Lemma generate_orders_shape_witness :
  ∃ orders st',
    generate_orders (demo_env echo_backend) 3 [VInt 1; VInt 2] [VInt 7] initial
      = (Ok orders, st')
    ∧ ∀ o, o ∈ orders →
        dom o = {[ "user_id"; "product_id"; "quantity"; "order_status"; "order_date" ]}
        ∧ ∃ (quantity : Z) (status : string),
            o !! "quantity" = Some (VInt quantity) ∧ 1 ≤ quantity ≤ 8
            ∧ o !! "order_status" = Some (VStr status) ∧ status ∈ statuses.
Proof.
  destruct (generate_orders_all (demo_env echo_backend) (λ _, True) 3
              [VInt 1; VInt 2] [VInt 7] initial) as (orders & st' & H & _);
    [discriminate | discriminate | intros; exact I |].
  exists orders, st'. split; [exact H |].
  exact (generate_orders_shape (demo_env echo_backend) 3 [VInt 1; VInt 2] [VInt 7]
           initial st' orders H).
Defined.

(** ** The uniqueness memory, the random source and the log *)

(** X4: the user generator leaves the uniqueness memory empty, whatever it
    held before; and, the unique proxy never repeating an address it
    remembers, no generated e-mail is one the memory held when the call
    began. *)
Theorem generate_users_memory (env : Env) (count : Z) (st : state) :
  (∀ seen d, fake_unique_email (fake env) seen d ∉ seen) →
  ∃ users st', generate_users env count st = (Ok users, st')
    ∧ unique_seen st' = ∅
    ∧ ∀ u, u ∈ users →
        ∃ e, u !! "email" = Some (VStr e) ∧ e ∉ unique_seen st.
Proof.
  intros Hfresh. unfold generate_users.
  destruct (range_unit_length count) as (idxs & -> & Hlen).
  unfold_M. cbv beta iota.
  set (P := λ (n : nat) (acc : list record) (s : state),
              unique_seen st ⊆ unique_seen s
              ∧ Forall (λ u, ∃ e, u !! "email" = Some (VStr e)
                                ∧ e ∉ unique_seen st) acc).
  loop_inv P st (users & st1 & Hloop & Hsub & Hall); [| | rewrite Hloop].
  - intros n x acc s (Hsub & Hall).
    eexists _, _. split; [reflexivity |]. unfold P. cbn [unique_seen]. split.
    + set_solver.
    + apply Forall_app. split; [exact Hall |]. constructor; [| constructor].
      eexists. split; [reflexivity |].
      intros Hin. apply (Hfresh (unique_seen s) (source env (S (S (cursor s))))).
      apply Hsub. exact Hin.
  - unfold P. split; [reflexivity | constructor].
  - eexists _, _. split; [reflexivity |]. split; [reflexivity |].
    intros u Hu. rewrite Forall_forall in Hall. exact (Hall u Hu).
Qed.

Lemma generate_users_memory_witness :
  ∃ users st',
    generate_users (demo_env echo_backend) 3
      {| cursor := 0; unique_seen := {[ "0"; "1" ]}; ncalls := 0; trace := [] |}
      = (Ok users, st')
    ∧ unique_seen st' = ∅
    ∧ ∀ u, u ∈ users →
        ∃ e, u !! "email" = Some (VStr e)
             ∧ e ∉ unique_seen {| cursor := 0; unique_seen := {[ "0"; "1" ]};
                                  ncalls := 0; trace := [] |}.
Proof.
  apply (generate_users_memory (demo_env echo_backend) 3
           {| cursor := 0; unique_seen := {[ "0"; "1" ]}; ncalls := 0; trace := [] |}).
  intros seen d. apply is_fresh.
Defined.


Lemma range_unit_empty (count : Z) : count ≤ 0 → range 0 count 1 = Ok [].
Proof.
  intros Hc. unfold range, range_len. change (1 =? 0) with false.
  change (0 <? 1) with true. cbv iota.
  destruct (Z.ltb_spec 0 count) as [? | _]; [lia | reflexivity].
Qed.
(** X13: every method that returns a list of records returns, on an ["OK"]
    answer whose result is a list of payloads of the shape its class
    expects, one record of that class for each payload, in the order of
    the answer. *)
Theorem list_endpoints_records :
  forall (w : world) (self : api) (r : response) (items : list json),
    (forall url, http_request w url = inr r) ->
    ok_response r (JArr items) ->
    (forall blogEntryId, forallb (well_shaped Comment) items = true ->
       returns_records Comment (blogEntry_comments w blogEntryId self) items) /\
    (forall contestId, forallb (well_shaped Hack) items = true ->
       returns_records Hack (contest_hacks w contestId self) items) /\
    (forall gym, forallb (well_shaped Contest) items = true ->
       returns_records Contest (contest_list w gym self) items) /\
    (forall contestId, forallb (well_shaped RatingChange) items = true ->
       returns_records RatingChange (contest_ratingChanges w contestId self) items) /\
    (forall contestId handle from_sub count,
       forallb (well_shaped Submission) items = true ->
       returns_records Submission (contest_status w contestId handle from_sub count self)
                       items) /\
    (forall count problemsetName, (count <= 1000)%Z ->
       forallb (well_shaped Submission) items = true ->
       returns_records Submission (problemset_recentStatus w count problemsetName self)
                       items) /\
    (forall maxCount, (maxCount <= 100)%Z ->
       forallb (well_shaped RecentAction) items = true ->
       returns_records RecentAction (recentActions w maxCount self) items) /\
    (forall handle, forallb (well_shaped BlogEntry) items = true ->
       returns_records BlogEntry (user_blogEntries w handle self) items) /\
    (forall active_only, forallb (well_shaped User) items = true ->
       returns_records User (user_ratedList w active_only self) items) /\
    (forall handle, forallb (well_shaped RatingChange) items = true ->
       returns_records RatingChange (user_rating w handle self) items) /\
    (forall handle from_sub count, forallb (well_shaped Submission) items = true ->
       returns_records Submission (user_status w handle from_sub count self) items).
Proof.
  intros w self r items Hreq Hresp.
  repeat split; intros;
    try (eapply request_then_records; [apply Hreq | exact Hresp | assumption]).
  - unfold problemset_recentStatus.
    match goal with H : (_ <= 1000)%Z |- _ => apply Z.ltb_ge in H; rewrite H end.
    eapply (request_then_records w self "problemset.recentStatus" _ Submission);
      [apply Hreq | exact Hresp | assumption].
  - unfold recentActions.
    match goal with H : (_ <= 100)%Z |- _ => apply Z.ltb_ge in H; rewrite H end.
    eapply (request_then_records w self "recentActions" _ RecentAction);
      [apply Hreq | exact Hresp | assumption].
Qed.

Lemma list_endpoints_records_witness :
  returns_records Hack
    (contest_hacks
       (service (JArr [JObj [("id", JNum 1);
                             ("hacker", JObj [("members", JArr [])]);
                             ("defender",
                              JObj [("members", JArr [JObj [("handle", JStr "tourist")]])])]]))
       (VAtom (AInt 566)) anonymous)
    [JObj [("id", JNum 1);
           ("hacker", JObj [("members", JArr [])]);
           ("defender", JObj [("members", JArr [JObj [("handle", JStr "tourist")]])])]].
Proof.
  assert (Hresp : ok_response
            (answer (JArr [JObj [("id", JNum 1);
                                 ("hacker", JObj [("members", JArr [])]);
                                 ("defender",
                                  JObj [("members",
                                         JArr [JObj [("handle", JStr "tourist")]])])]]))
            (JArr [JObj [("id", JNum 1);
                         ("hacker", JObj [("members", JArr [])]);
                         ("defender",
                          JObj [("members", JArr [JObj [("handle", JStr "tourist")]])])]])).
  { split; [reflexivity|]. eexists. repeat split; reflexivity. }
  exact (proj1 (proj2 (list_endpoints_records
                         (service (JArr [JObj [("id", JNum 1);
                                               ("hacker", JObj [("members", JArr [])]);
                                               ("defender",
                                                JObj [("members",
                                                       JArr [JObj [("handle",
                                                                    JStr "tourist")]])])]]))
                         anonymous _ _ (fun _ => eq_refl) Hresp))
               (VAtom (AInt 566)) eq_refl).
Defined.

(** X14: [blogEntry_view] returns one [BlogEntry] record made from the
    result of the answer, not a list. *)
Theorem blogEntry_view_record :
  forall (w : world) (self : api) (blogEntryId : value) (r : response) (entry : json),
    http_request w (api_url w self "blogEntry.view" [("blogEntryId", blogEntryId)])
      = inr r ->
    ok_response r entry ->
    mapping entry = true ->
    fst (blogEntry_view w blogEntryId self) = inr (plain_record BlogEntry entry).
Proof.
  intros w self blogEntryId r entry Hreq Hresp Hm.
  destruct (request_api_ok _ _ _ _ _ _ Hreq Hresp) as (m & Hres & Hrun).
  unfold blogEntry_view. unfold mbind at 1. rewrite Hrun.
  unfold mbind at 1. rewrite (last_api_item_json _ _ _ _ _ Hres).
  unfold lift. cbn [fst new]. now apply new_plain_mapping.
Qed.

Lemma blogEntry_view_record_witness :
  fst (blogEntry_view (service (JObj [("id", JNum 79); ("title", JStr "Testing")]))
         (VAtom (AInt 79)) anonymous)
  = inr (PObj BlogEntry [("id", PJson (JNum 79)); ("title", PJson (JStr "Testing"))]).
Proof.
  assert (Hresp : ok_response (answer (JObj [("id", JNum 79); ("title", JStr "Testing")]))
                              (JObj [("id", JNum 79); ("title", JStr "Testing")])).
  { split; [reflexivity|]. eexists. repeat split; reflexivity. }
  exact (blogEntry_view_record
           (service (JObj [("id", JNum 79); ("title", JStr "Testing")])) anonymous
           (VAtom (AInt 79)) (answer (JObj [("id", JNum 79); ("title", JStr "Testing")]))
           (JObj [("id", JNum 79); ("title", JStr "Testing")]) eq_refl Hresp eq_refl).
Defined.

(** X15: [user_friends] returns the result of the answer as it is, with no
    record made from it, whatever JSON value it is. *)
Theorem user_friends_raw :
  forall (w : world) (self : api) (onlyOnline : value) (r : response) (friends : json),
    http_request w (api_url w self "user.friends" [("onlyOnline", onlyOnline)]) = inr r ->
    ok_response r friends ->
    fst (user_friends w onlyOnline self) = inr (PJson friends).
Proof.
  intros w self onlyOnline r friends Hreq Hresp.
  destruct (request_api_ok _ _ _ _ _ _ Hreq Hresp) as (m & Hres & Hrun).
  unfold user_friends. unfold mbind at 1. rewrite Hrun.
  now rewrite (last_api_item_json _ _ _ _ _ Hres).
Qed.

Lemma user_friends_raw_witness :
  fst (user_friends (service (JArr [JStr "Fefer_Ivan"; JStr "DmitryH"]))
         (VAtom (ABool false)) anonymous)
  = inr (PJson (JArr [JStr "Fefer_Ivan"; JStr "DmitryH"])).
Proof.
  assert (Hresp : ok_response (answer (JArr [JStr "Fefer_Ivan"; JStr "DmitryH"]))
                              (JArr [JStr "Fefer_Ivan"; JStr "DmitryH"])).
  { split; [reflexivity|]. eexists. repeat split; reflexivity. }
  exact (user_friends_raw (service (JArr [JStr "Fefer_Ivan"; JStr "DmitryH"])) anonymous
           (VAtom (ABool false)) (answer (JArr [JStr "Fefer_Ivan"; JStr "DmitryH"]))
           (JArr [JStr "Fefer_Ivan"; JStr "DmitryH"]) eq_refl Hresp).
Defined.
(** Two wrong beats at tempo 80: the second one slows the tempo to 72. *)
Example two_wrong_beats_slow_down :
  JS.same
    (currentBpm
       (hooks
          (updateDynamicTempo (hooks dynamicAt80) false 2000
             (updateDynamicTempo (hooks dynamicAt80) false 1000 dynamicAt80))))
    (JS.ofZ 72).
Proof. reflexivity. Qed.

(** Within one run every [step] is the callback armed at the start, with the
    tempo it captured then (80): a third wrong beat in the same run sets 72
    again. *)
Example third_wrong_beat_in_one_run :
  consecutiveErrorsRef
    (refs
       (step (hooks dynamicAt80) 2250
          (step (hooks dynamicAt80) 1500
             (step (hooks dynamicAt80) 750
                (startTransport (hooks dynamicAt80) 0 dynamicAt80)))))
  = 3
  /\ JS.same
       (currentBpm
          (hooks
             (step (hooks dynamicAt80) 2250
                (step (hooks dynamicAt80) 1500
                   (step (hooks dynamicAt80) 750
                      (startTransport (hooks dynamicAt80) 0 dynamicAt80))))))
       (JS.ofZ 72).
Proof. split; reflexivity. Qed.








(** C8, as stated, fails: A4 is heard, on pitch, at 1000 ms and again at
    1250 ms.  The run of accurate samples has lasted 250 ms, and the gate
    still waits: no transport, no timer.  One millisecond later it opens. *)
Lemma start_gate_waits_at_250ms :
  isAccurate (hooks loaded) (onPitchAt 1000) loaded = true
  /\ isAccurate (hooks loaded) (onPitchAt 1250) heard1000 = true
  /\ stableForMsRef (refs heard1000) = 1000%Q
  /\ (250 <= 1250 - stableForMsRef (refs heard1000))%Q
  /\ awaitingFirstCorrectRef (refs heard1250) = true
  /\ isTransportRunningRef (refs heard1250) = false
  /\ schedulerIdRef (refs heard1250) = None
  /\ isTransportRunningRef (refs heard1251) = true.
Proof.
  repeat split; try reflexivity.
  vm_compute. discriminate.
Qed.

(** C9, as stated, fails: after the transport has played the three notes
    through, the sequence index is 2; "jump to measure 1" puts the notation
    cursor back on the first note and shows A4 as the target, and leaves the
    sequence index at 2, where the sequence still points at C#5. *)
Lemma jumpToMeasure_leaves_sequence_index :
  measureNumber (hooks playedThrough) = 1
  /\ isTransportRunningRef (refs playedThrough) = false
  /\ currentStepIndexRef (refs playedThrough) = 2%nat
  /\ currentStepIndexRef (refs jumpedBack) = 2%nat
  /\ currentStepIndexRef (refs jumpedBack) <> 0%nat
  /\ option_map place (the_cursor jumpedBack) = Some 0%nat
  /\ targetInfo (hooks jumpedBack) = Some 69
  /\ option_map midi (midiSeqTarget jumpedBack) = Some 73.
Proof.
  repeat split; try reflexivity. vm_compute. discriminate.
Qed.

(** * Further properties of the code *)

(** ** The grading threshold: range and monotonicity *)

(** The threshold of an element is its base plus adjustments that are never
    negative. *)
Lemma threshold_adjustments_nonneg (e : MusicalElement) :
  20 <= ThresholdSpec.base e <= 35
  /\ 0 <= ThresholdSpec.accidental_adj e <= 5
  /\ 0 <= ThresholdSpec.position_adj e
  /\ 0 <= ThresholdSpec.string_adj e <= 3
  /\ 0 <= ThresholdSpec.articulation_adj e <= 2.
Proof.
  unfold ThresholdSpec.base, ThresholdSpec.accidental_adj,
    ThresholdSpec.position_adj, ThresholdSpec.string_adj,
    ThresholdSpec.articulation_adj.
  repeat split;
    repeat match goal with
           | |- context [if ?b then _ else _] => destruct b
           | |- context [match ?x with _ => _ end] => destruct x
           end; lia.
Qed.

(** The code and the formula, for an element that is there. *)
Lemma getGradingThreshold_unfold (e : MusicalElement) :
  getGradingThreshold (Some e) = ThresholdSpec.threshold e.
Proof.
  unfold getGradingThreshold, ThresholdSpec.threshold, ThresholdSpec.base,
    ThresholdSpec.accidental_adj, ThresholdSpec.position_adj,
    ThresholdSpec.string_adj, ThresholdSpec.articulation_adj,
    ThresholdSpec.octave, correctDuringTransportCents.
  rewrite !attr_is_dec.
  destruct e as [m acc dyn art pos str].
  cbn [midi accidental position string_ articulation].
  set (o := m / 12 - 1).
  rewrite !Z.geb_leb.
  destruct (Z.leb_spec 6 o), (Z.leb_spec 5 o), (Z.leb_spec o 3),
    (Z_ge_dec o 6), (Z_ge_dec o 5), (Z_le_dec o 3); try lia;
  (destruct acc as [[|a|a]|]; cbn [Z.eqb negb]);
  (destruct pos as [p|];
   [destruct (Z_gt_dec p 1);
    [replace (p =? 0) with false by (symmetry; apply Z.eqb_neq; lia);
     replace (p >? 1) with true
       by (symmetry; rewrite Z.gtb_ltb; apply Z.ltb_lt; lia)
    |replace (p >? 1) with false
       by (symmetry; rewrite Z.gtb_ltb; apply Z.ltb_ge; lia);
     rewrite andb_false_r]
   |]);
  cbn [negb andb];
  (destruct str as [s|]; [destruct (string_dec s "E")|]);
  (destruct art as [a'|]; [destruct (string_dec a' "staccato")|]);
  f_equal; lia.
Qed.

(** X1. Whatever the element, and without one, the threshold is at least
    20 and at most 50 cents. *)
Theorem getGradingThreshold_bounds (element : option MusicalElement) :
  20 <= getGradingThreshold element <= 50.
Proof.
  destruct element as [e|]; [|cbv; split; discriminate].
  rewrite getGradingThreshold_unfold. unfold ThresholdSpec.threshold.
  pose proof (threshold_adjustments_nonneg e). lia.
Qed.

(** X2. Of two elements with the same pitch, accidental, articulation and
    string, the one in the higher position is graded at least as
    leniently. *)
Theorem getGradingThreshold_position_monotone (e e' : MusicalElement)
    (p p' : Z) :
  samePitchAndMarks e e' ->
  position e = Some p ->
  position e' = Some p' ->
  p <= p' ->
  getGradingThreshold (Some e) <= getGradingThreshold (Some e').
Proof.
  intros (Hm & Ha & Hr & Hs) Hp Hp' Hle.
  rewrite !getGradingThreshold_unfold.
  unfold ThresholdSpec.threshold, ThresholdSpec.base, ThresholdSpec.octave,
    ThresholdSpec.accidental_adj, ThresholdSpec.position_adj,
    ThresholdSpec.string_adj, ThresholdSpec.articulation_adj.
  rewrite Hm, Ha, Hr, Hs, Hp, Hp'.
  apply Z.min_le_compat_l.
  destruct (Z_gt_dec p 1), (Z_gt_dec p' 1); lia.
Qed.

(** A4 in first and in third position: 25 and 31 cents. *)
Lemma getGradingThreshold_position_monotone_witness :
  samePitchAndMarks (a4InPosition 1) (a4InPosition 3)
  /\ getGradingThreshold (Some (a4InPosition 1))
     <= getGradingThreshold (Some (a4InPosition 3)).
Proof.
  assert (H : samePitchAndMarks (a4InPosition 1) (a4InPosition 3))
    by (repeat split).
  split; [exact H|].
  apply (getGradingThreshold_position_monotone
           (a4InPosition 1) (a4InPosition 3) 1 3 H);
    [reflexivity|reflexivity|lia].
Defined.

(** ** Cents: the window and octaves *)

Section MoreExact.
Local Open Scope Q_scope.

Lemma normalizeCents_in_window (x : Q) (fuel : nat) :
  -600 < x -> x <= 600 -> normalizeCents fuel x = Some x.
Proof.
  intros Hlo Hhi. unfold normalizeCents, normalizeCents_gen.
  assert (Ha : while_above Q 600 1200 (fun a b => JS.Qlt_bool b a) Qminus
                 fuel x = Some x).
  { destruct fuel; cbn [while_above];
      apply Qlt_bool_false in Hhi; rewrite Hhi; reflexivity. }
  rewrite Ha.
  destruct fuel; cbn [while_below];
    apply Qle_bool_false in Hlo; rewrite Hlo; reflexivity.
Qed.

(** X3. A value already in the window (-600, 600] is returned as it is,
    at once (under any bound on the rounds). *)
Theorem normalizeCents_fixed_in_window (x : Q) (fuel : nat) :
  -600 < x -> x <= 600 -> normalizeCents fuel x = Some x.
Proof. apply normalizeCents_in_window. Qed.

Lemma normalizeCents_fixed_in_window_witness :
  -600 < 600 /\ 600 <= 600 /\ normalizeCents 0 600 = Some 600.
Proof.
  assert (H1 : -600 < 600) by reflexivity.
  assert (H2 : 600 <= 600) by discriminate.
  split; [exact H1|]. split; [exact H2|].
  apply (normalizeCents_fixed_in_window 600 0 H1 H2).
Defined.

(** Whatever a loop returns, under any bound, is past its test and a
    multiple of 1200 away. *)
Lemma while_above_sound (fuel : nat) :
  forall n v : Q,
    while_above Q 600 1200 (fun a b => JS.Qlt_bool b a) Qminus fuel n = Some v ->
    v <= 600 /\ (-600 < n -> -600 < v) /\ (n <= 600 -> v = n)
    /\ exists k : Z, v == n + 1200 * inject_Z k.
Proof.
  induction fuel as [|fuel IH]; intros n v; cbn [while_above];
    destruct (JS.Qlt_bool 600 n) eqn:E; try discriminate.
  - intros [= <-]. apply Qlt_bool_false in E.
    repeat split; try tauto. exists 0%Z. change (inject_Z 0) with 0. lra.
  - intros Hv. apply Qlt_bool_iff in E.
    destruct (IH _ _ Hv) as (Hhi & Hlo & _ & k & Hk).
    repeat split; [exact Hhi| intros _; apply Hlo; lra | intros; lra |].
    exists (k - 1)%Z. unfold Z.sub. rewrite inject_Z_plus.
    change (inject_Z (- (1))) with (-1). lra.
  - intros [= <-]. apply Qlt_bool_false in E.
    repeat split; try tauto. exists 0%Z. change (inject_Z 0) with 0. lra.
Qed.

Lemma while_below_sound (fuel : nat) :
  forall n v : Q,
    while_below Q (-600) 1200 Qle_bool Qplus fuel n = Some v ->
    -600 < v /\ (n <= 600 -> v <= 600)
    /\ exists k : Z, v == n + 1200 * inject_Z k.
Proof.
  induction fuel as [|fuel IH]; intros n v; cbn [while_below];
    destruct (Qle_bool n (-600)) eqn:E; try discriminate.
  - intros [= <-]. apply Qle_bool_false in E.
    repeat split; try tauto. exists 0%Z. change (inject_Z 0) with 0. lra.
  - intros Hv. apply Qle_bool_iff in E.
    destruct (IH _ _ Hv) as (Hlo & Hhi & k & Hk).
    repeat split; [exact Hlo| intros _; apply Hhi; lra |].
    exists (k + 1)%Z. rewrite inject_Z_plus. change (inject_Z 1) with 1. lra.
  - intros [= <-]. apply Qle_bool_false in E.
    repeat split; try tauto. exists 0%Z. change (inject_Z 0) with 0. lra.
Qed.

Lemma normalizeCents_sound (fuel : nat) (x v : Q) :
  normalizeCents fuel x = Some v ->
  -600 < v /\ v <= 600 /\ exists k : Z, v == x + 1200 * inject_Z k.
Proof.
  unfold normalizeCents, normalizeCents_gen.
  destruct (while_above Q 600 1200 _ Qminus fuel x) as [u|] eqn:Hu;
    [|discriminate].
  intros Hv.
  destruct (while_above_sound _ _ _ Hu) as (Hu600 & _ & _ & ku & Hku).
  destruct (while_below_sound _ _ _ Hv) as (Hlo & Hhi & kv & Hkv).
  repeat split; [exact Hlo|exact (Hhi Hu600)|].
  exists (ku + kv)%Z. rewrite inject_Z_plus. lra.
Qed.

(** Two values of the window (-600, 600] that differ by a multiple of 1200
    are equal. *)
Lemma window_unique (v v' : Q) (k : Z) :
  -600 < v -> v <= 600 -> -600 < v' -> v' <= 600 ->
  v' == v + 1200 * inject_Z k -> v' == v.
Proof.
  intros H1 H2 H3 H4 Hk.
  assert (Hk0 : k = 0%Z).
  { assert (Hlt : -1 < inject_Z k) by lra.
    assert (Hgt : inject_Z k < 1) by lra.
    change (-1) with (inject_Z (-1)) in Hlt.
    change 1 with (inject_Z 1) in Hgt.
    rewrite <- Zlt_Qlt in Hlt, Hgt. lia. }
  subst k. change (inject_Z 0) with 0 in Hk. lra.
Qed.

(** X4. Offsets that differ by whole octaves (multiples of 1200 cents)
    normalise to the same value. *)
Theorem normalizeCents_octave_invariant (x : Q) (k : Z) (fuel fuel' : nat)
    (v v' : Q) :
  normalizeCents fuel x = Some v ->
  normalizeCents fuel' (x + 1200 * inject_Z k) = Some v' ->
  v' == v.
Proof.
  intros Hv Hv'.
  destruct (normalizeCents_sound _ _ _ Hv) as (H1 & H2 & j & Hj).
  destruct (normalizeCents_sound _ _ _ Hv') as (H3 & H4 & j' & Hj').
  apply (window_unique v v' (k + j' - j)); try assumption.
  unfold Z.sub. rewrite !inject_Z_plus, inject_Z_opp. lra.
Qed.

(** 30 cents sharp, and the same three octaves higher. *)
Lemma normalizeCents_octave_invariant_witness :
  normalizeCents 4 30 = Some 30
  /\ normalizeCents 4 (30 + 1200 * inject_Z 3)
     = Some (30 + 1200 * inject_Z 3 - 1200 - 1200 - 1200)
  /\ 30 + 1200 * inject_Z 3 - 1200 - 1200 - 1200 == 30.
Proof.
  assert (H1 : normalizeCents 4 30 = Some 30) by reflexivity.
  assert (H2 : normalizeCents 4 (30 + 1200 * inject_Z 3)
               = Some (30 + 1200 * inject_Z 3 - 1200 - 1200 - 1200))
    by reflexivity.
  split; [exact H1|]. split; [exact H2|].
  apply (normalizeCents_octave_invariant 30 3 4 4 _ _ H1 H2).
Defined.

(** Normalising twice is normalising once. *)
Lemma normalizeCents_idempotent (x v : Q) (fuel fuel' : nat) :
  normalizeCents fuel x = Some v -> normalizeCents fuel' v = Some v.
Proof.
  intros Hv. destruct (normalizeCents_sound _ _ _ Hv) as (H1 & H2 & _).
  apply normalizeCents_in_window; assumption.
Qed.

End MoreExact.

(** ** The tempo: sanitising and the controller's range *)

(** X5. A sanitised tempo is left as it is by sanitising it again. *)
Theorem sanitizeBpm_idempotent (raw : JS.number) :
  sanitizeBpm (sanitizeBpm raw) = sanitizeBpm raw.
Proof.
  destruct (sanitizeBpm_range raw) as (b & Hb & Hr & _ & _).
  rewrite Hb. unfold JS.ofZ. rewrite sanitizeBpm_finite.
  rewrite Qfloor_Z. unfold JS.ofZ. f_equal. f_equal. lia.
Qed.

(** X6. A larger tempo never sanitises to a smaller one. *)
Theorem sanitizeBpm_monotone (q q' : Q) :
  (q <= q')%Q ->
  exists b b' : Z,
    sanitizeBpm (JS.Finite q) = JS.ofZ b
    /\ sanitizeBpm (JS.Finite q') = JS.ofZ b'
    /\ b <= b'.
Proof.
  intros Hle. exists (Z.min 240 (Z.max 20 (Qfloor q))),
    (Z.min 240 (Z.max 20 (Qfloor q'))).
  rewrite !sanitizeBpm_finite. repeat split.
  pose proof (Qfloor_resp_le _ _ Hle). lia.
Qed.

Lemma sanitizeBpm_monotone_witness :
  (59.5 <= 300)%Q
  /\ exists b b' : Z,
       sanitizeBpm (JS.Finite 59.5) = JS.ofZ b
       /\ sanitizeBpm (JS.Finite 300) = JS.ofZ b'
       /\ b <= b'.
Proof.
  assert (H : (59.5 <= 300)%Q) by discriminate.
  split; [exact H|]. apply (sanitizeBpm_monotone 59.5 300 H).
Defined.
□ □ □ □ □ □ □
--- What to produce ---
Where a line of the records holds the word "problemsetName", copy that line.

--- Answer to this problem ---
    (forall count problemsetName, (count <= 1000)%Z ->
       returns_records Submission (problemset_recentStatus w count problemsetName self)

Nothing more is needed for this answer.